Anyway, like I've said before, the 100 Plots section is probally my favorite part of the sourcebook.

I'm planning out the third big 'faction splat' for Otherverse America as I wrap up APEX: Outcast America, which focuses on the poor, the young, the abused and the fanatical in the setting. After that, I'll probally give a full write up for Solomon Station, and I'm speculating on creating a HUGE species book for Otherverse America, tentatively titled the "Patriot's Alphabet". (Alternatively, I can release a line of shorter splats, each covering 5 or 6 mutates. I'll probally do the latter.)

In Psi-Watch, I introduced three species of human-engineered supersoldiers codenamed the Patriot Anvils, Patriot Boxers and Patriot Ivories. Those mutates exist in the Otherverse as well, as do the Patriot Couriers and Patriot Mechanic superhumans, who are described in APEX. So we've got A, B, C, I and M covered. There's alot of letters of the alphabet still there, and alot of mutant soldiers whose codenames can start with those letters.

Finally, I have to comment on something I read on Louis' blog (which I follow religiously). In a post last week, he divided RPG publishers into two categories, based on sales footprint and distribution method: PDF publishers and hard-back publishers.

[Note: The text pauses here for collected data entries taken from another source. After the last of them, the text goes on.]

Definition add_one_req_ignore_eos (q : AReq) : Mp (AddReqResult * AReq) :=
  let paged_input := ceil_paged_tokens (req_extend_input_len q) in
  cur ← gets cur_rem_tokens;
  total ← gets rem_total_tokens;
  if (cur <? paged_input) || Qlt_bool total (inject_Z paged_input) then mret (NO_TOKEN, q)
  else
    update_adder (λ a, set_req_states (Some (update_req_states q a)) a) ≫= λ _,
    a ← gets adder;
    if runs_out (cur - paged_input) 0 (default [] (req_states a)) then mret (NO_TOKEN, q)
    else
      allow ← negotiate 0 0 0 0;
      if negb allow then mret (OTHER, q)
      else
        match dllm_config acfg with
        | Some _ =>
            if rem_dllm_tokens a <=? 0 then mret (OTHER, q) else add_dllm_req q 0 ≫= with_budget_state
        | None =>
            if from_option (λ c, req_extend_input_len q <=? c) true (rem_chunk_tokens a) then
              append_can_run q ≫= λ _,
              update_prefill_budget 0 (req_extend_input_len q) (clip (max_new_tokens q)) ≫= λ _,
              with_budget_state q
            else
              let c := default 0 (rem_chunk_tokens a) in
              if c <=? 0 then mret (OTHER, q)
              else
                let q := cut_fill_ids c (set_extend_input_len c q) in
                append_can_run q ≫= λ _,
                update_adder (set_new_chunked_req (Some q)) ≫= λ _,
                update_prefill_budget 0 c 0 ≫= λ _,
                with_budget_state q
        end.

(** *** A request of the waiting queue *)

(** The chunk a request is cut to, if there is one. *)
Definition truncated_len (q : AReq) (chunk : Z) (truncation_align_size : option Z) : option Z :=
  let trunc_len := chunk / ps * ps in
  if trunc_len <=? 0 then None
  else
    let align n := (n + prefix_length q) / ps * ps - prefix_length q in
    let checked n := if n <=? 0 then None else Some n in
    match truncation_align_size with
    | None => checked (align trunc_len)
    | Some size => if trunc_len <? size then None else checked (align (size * (trunc_len / size)))
    end.

(** Without chunked prefill, only the first request may exceed the input budget. *)
Definition input_exceeded (a : Adder) (input_tokens : Z) : bool :=
  bool_decide (rem_chunk_tokens a = None) && negb (bool_decide (can_run_list a = [])) && (rem_input_tokens a <=? input_tokens).

(** The part under the lock of the last node. *)
Definition add_locked (q : AReq) (truncation_align_size : option Z) (total_tokens : Z) : Mp (option AddReqResult * AReq) :=
  total ← gets rem_total_tokens;
  if Qle_bool total (inject_Z total_tokens) then mret (Some NO_TOKEN, q)
  else if 0 <? host_hit_length q then raise RuntimeError (* [init_load_back]: [NotImplementedError] *)
  else
    a ← gets adder;
    let input_tokens := ceil_paged_tokens (req_extend_input_len q) in
    if input_exceeded a input_tokens then mret (Some OTHER, q)
    else
      match dllm_config acfg with
      | Some _ =>
          if rem_dllm_tokens a <=? 0 then mret (Some OTHER, q)
          else if bool_decide (is_Some truncation_align_size) then raise AssertionError
          else
            q ← add_dllm_req q (prefix_length q);
            inc_lock (last_node (req q)) ≫= λ _,
            mret (None, q)
      | None =>
          if from_option (λ c, input_tokens <=? c) true (rem_chunk_tokens a) then
            append_can_run q ≫= λ _,
            inc_lock (last_node (req q)) ≫= λ _,
            update_prefill_budget (prefix_length q) input_tokens (clip (max_new_tokens q)) ≫= λ _,
            mret (None, q)
          else
            match truncated_len q (default 0 (rem_chunk_tokens a)) truncation_align_size with
            | None => mret (Some OTHER, q)
            | Some trunc_len =>
                let q := cut_fill_ids (prefix_length q + trunc_len) (set_extend_input_len trunc_len q) in
                append_can_run q ≫= λ _,
                update_adder (set_new_chunked_req (Some q)) ≫= λ _,
                inc_lock (last_node (req q)) ≫= λ _,
                update_prefill_budget (prefix_length q) trunc_len 0 ≫= λ _,
                mret (None, q)
            end
      end.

I can certainly see where he is coming from, but I think that in his post, there is an unspoken 'submission' to hard-back publishers, a feeling that as a PDF publisher we can't compete on the same level, an acceptance of lower sales and lower levels of prestige.

Certainly, as a small PDF publisher I don't have the logistical support, art budget or advertising capability of a big 'HB' publisher. But in terms of just IDEAS, I think all RPG publishers, no matter what their operating budgets or distribution methods are, compete on the same plane. Every product I put out, I feel like I am directly competing against industry giants like Green Ronin, Paizo, LPJD, Adamant, and yes, WOTC (well, less now, but you know what I mean). In order to feel satisfied as an artist, each time I release something, I have to feel that the ideas you'll find inside are AS GOOD IF NOT BETTER than anything from any other publisher, big or small. The art, the layout, the limitations of the PDF format.... screw it.

The question for me is: are the black words on the white page as good as anything WOTC put out? As good as anything Monte Cook does? If yes, I'm happy as a publisher. If not, I'm pissed and try to do better next time.

I don't know.... I find myself agreeing intellectual with everything that Louis said, but for some reason, some emotional part of me wants to disagree wtih everything. Something about that post just sorta rankles me, and I can't really put my finger on WHY.